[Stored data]
+ + + + + + +
(** C10. Every call of [event] that returns has advanced
    [dynamic_instructions] by one and [dynamic_operations] by the number
    of set bits of the active mask, both as 64-bit counters, whatever the
    opcode; for an opcode that is no load, store or texture fetch this is
    all the call does. The call returns on every well-formed event whose
    lane numbers fit 32 bits, given one iteration of fuel per lane of the
    mask and one more. *)
Theorem event_counts_dynamic (fuel : nat) (e : TraceEvent.t)
    (this : MemoryTraceGenerator.t) :
  (forall this',
      MemoryTraceGenerator.event fuel e this = Ok this' ->
      Header.dynamic_instructions (MemoryTraceGenerator._header this')
      = u64 (Header.dynamic_instructions (MemoryTraceGenerator._header this) + 1)
      /\ Header.dynamic_operations (MemoryTraceGenerator._header this')
         = u64 (Header.dynamic_operations (MemoryTraceGenerator._header this)
                + count (TraceEvent.active e)))
  /\ (forall n,
         Instruction.opcode (TraceEvent.instruction e) = OtherOpcode n ->
         MemoryTraceGenerator.event fuel e this
         = Ok (MemoryTraceGenerator.count_dynamic e this))
  /\ (MemoryTraceGenerator.well_formed e this ->
      (length (TraceEvent.active e) < fuel)%nat ->
      Z.of_nat (length (TraceEvent.active e)) < 2 ^ 32 ->
      exists this', MemoryTraceGenerator.event fuel e this = Ok this').
Proof.
  split; [|split].
  - intros this' H. apply event_dynamic in H. unfold Header.dynamic in H.
    injection H as -> ->. auto.
  - intros n H. unfold MemoryTraceGenerator.event. rewrite H. reflexivity.
  - intros Hwf Hfuel Hlanes. apply event_returns; assumption.
Qed.

Lemma event_counts_dynamic_witness :
  exists this',
    MemoryTraceGenerator.event 9
      (Examples.load Examples.lanes_0_to_3 [0; 4; 8; 12])
      (Examples.generator false 8) = Ok this'
    /\ Header.dynamic_instructions (MemoryTraceGenerator._header this')
       = u64 (0 + 1)
    /\ Header.dynamic_operations (MemoryTraceGenerator._header this')
       = u64 (0 + count Examples.lanes_0_to_3).
Proof.
  eexists. split; [vm_compute; reflexivity|].
  apply (event_counts_dynamic 9
           (Examples.load Examples.lanes_0_to_3 [0; 4; 8; 12])
           (Examples.generator false 8)).
  vm_compute. reflexivity.
Defined.


(** ** event: the segments of one instruction *)

Section Coalescing.

Import MemoryTraceGenerator.

(** The three ways through the [if]/[else if]: beyond the half warp, a
    segment and a half warp are counted; otherwise an address other than
    [starting_address] counts a segment; in both cases
    [starting_address] becomes the end of the access. An address equal to
    [starting_address] changes nothing, [starting_address] included. *)
Lemma coalesce_cases halfwarpSize addr size this l :
  let s' := coalesce halfwarpSize addr size (this, l) in
  let h := _header this in
  (halfwarpSize < Locals.threadID l ->
   Header.global_segments (_header s'.1) = u64 (Header.global_segments h + 1)
   /\ Header.halfwarps (_header s'.1) = u64 (Header.halfwarps h + 1)
   /\ Locals.starting_address s'.2 = u64 (addr + size))
  /\ (Locals.threadID l <= halfwarpSize ->
      Locals.starting_address l <> addr ->
      Header.global_segments (_header s'.1) = u64 (Header.global_segments h + 1)
      /\ Header.halfwarps (_header s'.1) = Header.halfwarps h
      /\ Locals.starting_address s'.2 = u64 (addr + size))
  /\ (Locals.threadID l <= halfwarpSize ->
      Locals.starting_address l = addr ->
      s' = (this, l)).
Proof.
  unfold coalesce.
  destruct (Z.ltb_spec halfwarpSize (Locals.threadID l));
    destruct (Z.eqb_spec (Locals.starting_address l) addr); simpl;
    repeat split; intros; try lia; try contradiction; auto.
Qed.
(** Witness of X3: the game on the default board, paused by an escape
    byte, then five timers and a ['w']. *)
Lemma pause_freezes_the_ticks_witness :
  paused (game (exec (handleData ESC) playing)) = true
  /\ run (repeat EvTimer 5) (exec (handleData ESC) playing)
     = exec (handleData ESC) playing
  /\ paddleLeft (game (exec (handleData "w") (exec (handleData ESC) playing)))
     = paddleLeft (game (exec (handleData ESC) playing)) - 1.
Proof.
  assert (P : paused (game (exec (handleData ESC) playing)) = true) by reflexivity.
  split; [exact P|].
  destruct (pause_freezes_the_ticks (exec (handleData ESC) playing) 5 P) as [F K].
  split; [exact F|]. apply K. reflexivity.
Defined.

(** ** The right paddle follows the ball *)


(** ** Frames *)

Lemma gameLoop_written (w : World) :
  written (exec gameLoop w)
  = if paused (game w) then written w
    else frame (game (exec gameLoop w)) :: written w.
Proof.
  destruct (paused (game w)) eqn:P.
  - rewrite gameLoop_paused by exact P. reflexivity.
  - rewrite gameLoop_running by exact P.
    set (v := exec checkScoring (exec moveBall w)).
    assert (Wv : written v = written w).
    { subst v. destruct (moveBall_world w) as (vx & vy & k & E). rewrite E. clear E.
      set (u := dropRand k _).
      destruct (checkScoring_world u) as [(_ & E)|[(_ & _ & E)|(_ & _ & E)]];
        rewrite E; clear E; try reflexivity;
        match goal with |- context [exec resetBall ?u] =>
          destruct (resetBall_world u) as (_ & _ & _ & _ & T); rewrite T end;
        reflexivity. }
    destruct (moveAIPaddle_world v) as [p Hp]. rewrite Hp, renderGame_world.
    actions. now rewrite Wv.
Qed.

(** X5.  Frames come from ticks.  A call of [gameLoop] that is not paused
    writes exactly one frame, the frame of the state in which the tick
    ends (after the score and the move of the right paddle); a paused call
    writes nothing.  The input handler writes nothing either, except that
    the escape byte that resumes a paused game draws a frame at once. *)
Theorem frames_come_from_ticks (w : World) (key : string) :
  written (exec gameLoop w)
  = (if paused (game w) then written w
     else frame (game (exec gameLoop w)) :: written w)
  /\ written (exec (handleData key) w)
     = (if String.eqb key ESC && paused (game w)
        then frame (game (exec (handleData key) w)) :: written w
        else written w).
Proof.
  split; [apply gameLoop_written|].
  destruct (String.eqb key ESC) eqn:K;
    [apply String.eqb_eq in K|apply String.eqb_neq in K].
  - subst key. rewrite handleData_ESC. cbn [andb].
    destruct (paused (game w)); [|reflexivity].
    rewrite gameLoop_written. reflexivity.
  - rewrite handleData_key by exact K. cbn [andb].
    destruct (_ && _); [reflexivity|]. destruct (_ && _); reflexivity.
Qed.
(** C6.  When the quaternion conversion returns an angle and a 3-vector
    axis for each of the [n] quaternions, the queue is loaded with one job
    per quaternion, in order; job [i] has id [i] and exactly 12 parameters:
    the angle times the axis, then three zeros for the translation, then
    (1, 1, 1, 0, 0, 0) for the stretch. *)
Theorem initial_grain_parameters (quats : array2) (q0 : JoinableQueue)
    (phi n0 n1 n2 : array1) :
  angleAxisOfRotMat (rotMatOfQuat (transpose quats)) = (phi, [n0; n1; n2]) ->
  length phi = length quats ->
  length n0 = length quats ->
  length n1 = length quats ->
  length n2 = length quats ->
  exists q,
    load_queue quats q0 = Ok q
    /\ unfinished_tasks q = unfinished_tasks q0 + length quats
    /\ (exists jobs, items q = items q0 ++ jobs
        /\ length jobs = length quats
        /\ forall i j, jobs !! i = Some j ->
             fst j = i
             /\ length (snd j) = 12
             /\ snd j = [ nth i phi 0 * nth i n0 0;
                          nth i phi 0 * nth i n1 0;
                          nth i phi 0 * nth i n2 0;
                          0; 0; 0; 1; 1; 1; 0; 0; 0 ]%Q).
Proof.
  intros Hconv Hp H0 H1 H2. unfold load_queue, enumerate. rewrite Hconv.
  rewrite (load_jobs_eq phi n0 n1 n2 quats 0 q0) by (simpl; lia).
  eexists. split; [reflexivity|]. simpl. split; [reflexivity|].
  eexists. split; [reflexivity|]. split.
  - rewrite length_map, length_seq. reflexivity.
  - intros i j Hj.
    assert (Hi : i < length quats).
    { apply lookup_lt_Some in Hj.
      rewrite length_map, length_seq in Hj. exact Hj. }
    assert (Hs : seq 0 (length quats) !! i = Some i).
    { rewrite lookup_seq. auto. }
    rewrite (lookup_map _ _ _ _ Hs) in Hj. injection Hj as <-.
    simpl. auto.
Qed.
(** * iris-i18n: a shallow embedding of [src/extension.ts]

    The extension scans the text of the active editor for [ctx.Tr("key")]
    call sites, looks every key up in the translations read from the locale
    tree of the workspace, and hands two decoration sets to the editor: a
    hover-bearing set and an inline ("in place") set.

    Conventions of the embedding.
    - JavaScript strings are [string]s of 8-bit code units.
    - A JavaScript object used as a dictionary ([translations], a parsed
      JSON document) is the list of its own properties in the order of
      their creation.  A read [o[k]] goes on to [Object.prototype] when
      [o] has no own property [k]; [for ... in] and [Object.assign] visit
      the properties whose names are array indices first, in numeric
      order, and then the others in the order of their creation.  The one
      thing left out is an assignment to the name [__proto__], which
      changes the prototype of the object instead of creating a property:
      no directory of a locale tree and no key of a document bears that
      name.
    - A position of the document is represented by its offset; the host's
      [positionAt] is strictly monotone on the offsets of a document, so
      comparisons of positions and of offsets agree.
    - [JSON.parse] belongs to the host.  It is a parameter of the
      development, typed by the declared type of its uses
      ([{ [key: string]: string }]): a document either fails to parse or
      is a flat object of strings.
    - Real time is not represented.  Whether a call of the throttled
      function falls into the wait of an earlier one is decided by the
      host and comes with the event. *)

From Stdlib Require Import String Ascii List Arith NArith Bool Lia Sorted Permutation.
Import ListNotations.
Open Scope list_scope.
Open Scope string_scope.

(** ** JavaScript values used by the extension *)

Module Js.

(** The own properties of an object, in the order of their creation; also
    the entries of a [Map], in the order of their insertion. *)
Definition Obj (A : Type) : Type := list (string * A).

Definition empty {A : Type} : Obj A := [].

(** The own property [k] of [o], and [map.get(k)]; [None] when there is
    none. *)
Fixpoint get {A : Type} (o : Obj A) (k : string) : option A :=
  match o with
  | [] => None
  | (k', v) :: o' => if String.eqb k' k then Some v else get o' k
  end.

(** [o[k] = v] and [map.set(k, v)]: an existing property keeps its place, a
    new one is created behind the others. *)
Fixpoint set {A : Type} (o : Obj A) (k : string) (v : A) : Obj A :=
  match o with
  | [] => [(k, v)]
  | (k', v') :: o' =>
      if String.eqb k' k then (k', v) :: o' else (k', v') :: set o' k v
  end.

(** [delete o[k]] / [Map.prototype.delete]. *)
Fixpoint remove {A : Type} (o : Obj A) (k : string) : Obj A :=
  match o with
  | [] => []
  | (k', v') :: o' =>
      if String.eqb k' k then remove o' k else (k', v') :: remove o' k
  end.

(** The names of the own properties, in the order of their creation. *)
Definition keys {A : Type} (o : Obj A) : list string := map fst o.

(** *** The order in which an object lists its properties

    A name is an array index when it is the canonical decimal form of a
    number below 2^32 - 1.  [[OwnPropertyKeys]] lists the array indices
    first, in ascending numeric order, and then the other names in the
    order of their creation. *)
Definition digit (c : ascii) : option N :=
  let n := N_of_ascii c in
  if ((48 <=? n) && (n <=? 57))%N then Some (n - 48)%N else None.

Fixpoint decimal (s : string) (acc : N) : option N :=
  match s with
  | EmptyString => Some acc
  | String c s' =>
      match digit c with
      | Some d => decimal s' (acc * 10 + d)%N
      | None => None
      end
  end.

Definition arrayIndex (k : string) : option N :=
  match k with
  | EmptyString => None
  | String c rest =>
      if Ascii.eqb c "0"%char && negb (String.eqb rest EmptyString) then None
      else if (10 <? String.length k)%nat then None
      else match decimal k 0 with
           | Some n => if (n <? 4294967295)%N then Some n else None
           | None => None
           end
  end.

Definition isArrayIndex (k : string) : bool :=
  match arrayIndex k with Some _ => true | None => false end.

(** A property with the index [n] takes its place among the properties
    with an index, which are in ascending order. *)
Fixpoint insert {A : Type} (n : N) (kv : string * A)
    (l : list (N * (string * A))) : list (N * (string * A)) :=
  match l with
  | [] => [(n, kv)]
  | (m, kv') :: l' =>
      if (n <=? m)%N then (n, kv) :: l else (m, kv') :: insert n kv l'
  end.

Fixpoint indexed {A : Type} (o : Obj A) : list (N * (string * A)) :=
  match o with
  | [] => []
  | kv :: o' =>
      match arrayIndex (fst kv) with
      | Some n => insert n kv (indexed o')
      | None => indexed o'
      end
  end.

Definition named {A : Type} (o : Obj A) : Obj A :=
  filter (fun kv => negb (isArrayIndex (fst kv))) o.

(** The own properties in the order in which [for (k in o)] and
    [Object.assign] visit them. *)
Definition entries {A : Type} (o : Obj A) : Obj A :=
  (map snd (indexed o) ++ named o)%list.

(** The names [for (k in o)] visits, in order.  [Object.prototype] has no
    enumerable property, so these are the names of own properties. *)
Definition ownKeys {A : Type} (o : Obj A) : list string :=
  map fst (entries o).

(** [Object.assign(target, source)]. *)
Definition assign {A : Type} (target source : Obj A) : Obj A :=
  fold_left (fun t kv => set t (fst kv) (snd kv)) (entries source) target.
Lemma of_Z_one_digit (z : Z) :
  (0 <= z < 10)%Z ->
  all_digits (PyStr.of_Z z) = true /\ String.length (PyStr.of_Z z) = 1%nat.
Proof.
  intros H.
  assert (z = 0 \/ z = 1 \/ z = 2 \/ z = 3 \/ z = 4 \/ z = 5 \/ z = 6
          \/ z = 7 \/ z = 8 \/ z = 9)%Z as C by lia.
  repeat (destruct C as [->|C]; [split; reflexivity|]). subst. split; reflexivity.
Qed.

Lemma two_digits_fixed (z : Z) :
  (0 <= z < 100)%Z ->
  all_digits (PyFloat.two_digits z) = true
  /\ String.length (PyFloat.two_digits z) = 2%nat.
Proof.
  intros H. unfold PyFloat.two_digits.
  destruct (of_Z_one_digit (z / 10)) as [A1 L1].
  { split; [apply Z.div_pos; lia | apply Z.div_lt_upper_bound; lia]. }
  destruct (of_Z_one_digit (z mod 10)) as [A2 L2].
  { apply Z.mod_pos_bound. lia. }
  rewrite append_length, L1, L2. split; [|reflexivity].
  destruct (PyStr.of_Z (z / 10)) as [|c [|? ?]]; try discriminate.
  cbn in *. rewrite A2. rewrite andb_true_r in A1. rewrite A1. reflexivity.
Qed.

Lemma hundredths_nonneg (m : positive) (e : Z) :
  (0 <= PyFloat.hundredths m e)%Z.
Proof.
  unfold PyFloat.hundredths. destruct e as [|p|p].
  - cbn. lia.
  - apply Z.mul_nonneg_nonneg; [lia|]. apply Z.pow_nonneg. lia.
  - pose proof (Z_div_mod (Z.pos m * 100) (2 ^ Z.pos p)) as D.
    assert (P : (0 < 2 ^ Z.pos p)%Z) by (apply Z.pow_pos_nonneg; lia).
    destruct (Z.div_eucl (Z.pos m * 100) (2 ^ Z.pos p)) as [q r].
    destruct D as [D1 D2]; [lia|].
    assert (0 <= q)%Z by nia.
    destruct (2 * r ?= 2 ^ Z.pos p)%Z; [destruct (Z.even q)| |]; lia.
Qed.

(** The printed number is a nearest number of hundredths to the exact
    value of the float, and the even one of two nearest. *)
Lemma hundredths_nearest (m : positive) (p : positive) :
  let h := PyFloat.hundredths m (Zneg p) in
  let err := (Z.pos m * 100 - h * 2 ^ Z.pos p)%Z in
  (2 * Z.abs err <= 2 ^ Z.pos p)%Z
  /\ ((2 * Z.abs err = 2 ^ Z.pos p)%Z -> Z.even h = true).
Proof.
  cbv zeta. unfold PyFloat.hundredths.
  pose proof (Z_div_mod (Z.pos m * 100) (2 ^ Z.pos p)) as D.
  assert (P : (0 < 2 ^ Z.pos p)%Z) by (apply Z.pow_pos_nonneg; lia).
  destruct (Z.div_eucl (Z.pos m * 100) (2 ^ Z.pos p)) as [q r].
  destruct D as [D1 D2]; [lia|].
  destruct (Z.compare_spec (2 * r) (2 ^ Z.pos p)) as [E|L|G].
  - destruct (Z.even q) eqn:Ev.
    + split; [lia|auto].
    + split; [lia|]. intros _. rewrite Z.even_add, Ev. reflexivity.
  - split; lia.
  - split; lia.
Qed.

Lemma read_of_Z (z : Z) : (0 <= z)%Z -> read_Z (PyStr.of_Z z) = Some z.
Proof.
  intros H. unfold read_Z, PyStr.of_Z.
  rewrite NilZero.isi.
  - cbn [option_map]. rewrite DecimalZ.of_to. reflexivity.
  - destruct z as [|p|p]; cbn; try discriminate.
    intros [= E]. revert E. apply DecimalPos.Unsigned.to_uint_nonnil.
  - destruct z as [|p|p]; cbn; try discriminate. lia.
Qed.

Lemma read_two_digits (z : Z) :
  (0 <= z < 100)%Z -> read_Z (PyFloat.two_digits z) = Some z.
Proof.
  intros H.
  assert (A : forallb (fun n =>
                match read_Z (PyFloat.two_digits (Z.of_nat n)) with
                | Some v => (v =? Z.of_nat n)%Z
                | None => false
                end) (seq 0 100) = true) by (vm_compute; reflexivity).
  rewrite forallb_forall in A. specialize (A (Z.to_nat z)).
  rewrite Z2Nat.id in A by lia.
  assert (I : In (Z.to_nat z) (seq 0 100)) by (apply in_seq; lia).
  specialize (A I). destruct (read_Z (PyFloat.two_digits z)) as [v|]; [|discriminate].
  apply Z.eqb_eq in A. congruence.
Qed.

Lemma hundredths_of_fixed (h : Z) :
  (0 <= h)%Z ->
  hundredths_of_text
    (PyStr.of_Z (h / 100) ++ "." ++ PyFloat.two_digits (h mod 100)) = Some h.
Proof.
  intros H. unfold hundredths_of_text.
  destruct (of_Z_digits (h / 100)) as [W N]; [apply Z.div_pos; lia|].
  change ("." ++ PyFloat.two_digits (h mod 100))
    with (String "." (PyFloat.two_digits (h mod 100))).
  destruct (split_head_digits _ (PyFloat.two_digits (h mod 100)) W) as [-> ->].
  rewrite read_of_Z by (apply Z.div_pos; lia).
  rewrite read_two_digits by (apply Z.mod_pos_bound; lia).
  f_equal. pose proof (Z.div_mod h 100). lia.
Qed.

Lemma sign_text_start (neg : bool) (w rest : string) :
  all_digits w = true -> w <> EmptyString ->
  PyStr.startswith "-" (PyFloat.sign_text neg ++ w ++ rest) = neg.
Proof.
  intros Hw Hne. destruct w as [|c w]; [congruence|].
  cbn [all_digits] in Hw. apply andb_true_iff in Hw.
  destruct (digit_not_sign c (proj1 Hw)) as [E _].
  destruct neg; cbn [PyFloat.sign_text append PyStr.startswith String.prefix].
  - destruct (ascii_dec "-" "-"); [reflexivity|congruence].
  - destruct (ascii_dec "-" c) as [<-|]; [discriminate|reflexivity].
Qed.

Lemma hundredths_rounds (neg : bool) (m : positive) (e : Z) :
  nearest_hundredths (S754_finite neg m e) (PyFloat.hundredths m e).
Proof.
  unfold nearest_hundredths. destruct e as [|p|p].
  - reflexivity.
  - reflexivity.
  - apply hundredths_nearest.
Qed.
+ + + + + + +
- WHAT YOU SHOULD DO:
Among the records above, a stretch begins at the line containing "match k with" and ends at the line containing "enumerable property, so". Restate that stretch word for word, and nothing else.

- ANSWER FOR THE TASK:
  match k with
  | EmptyString => None
  | String c rest =>
      if Ascii.eqb c "0"%char && negb (String.eqb rest EmptyString) then None
      else if (10 <? String.length k)%nat then None
      else match decimal k 0 with
           | Some n => if (n <? 4294967295)%N then Some n else None
           | None => None
           end
  end.

Definition isArrayIndex (k : string) : bool :=
  match arrayIndex k with Some _ => true | None => false end.

(** A property with the index [n] takes its place among the properties
    with an index, which are in ascending order. *)
Fixpoint insert {A : Type} (n : N) (kv : string * A)
    (l : list (N * (string * A))) : list (N * (string * A)) :=
  match l with
  | [] => [(n, kv)]
  | (m, kv') :: l' =>
      if (n <=? m)%N then (n, kv) :: l else (m, kv') :: insert n kv l'
  end.

Fixpoint indexed {A : Type} (o : Obj A) : list (N * (string * A)) :=
  match o with
  | [] => []
  | kv :: o' =>
      match arrayIndex (fst kv) with
      | Some n => insert n kv (indexed o')
      | None => indexed o'
      end
  end.

Definition named {A : Type} (o : Obj A) : Obj A :=
  filter (fun kv => negb (isArrayIndex (fst kv))) o.

(** The own properties in the order in which [for (k in o)] and
    [Object.assign] visit them. *)
Definition entries {A : Type} (o : Obj A) : Obj A :=
  (map snd (indexed o) ++ named o)%list.

(** The names [for (k in o)] visits, in order.  [Object.prototype] has no
    enumerable property, so these are the names of own properties. *)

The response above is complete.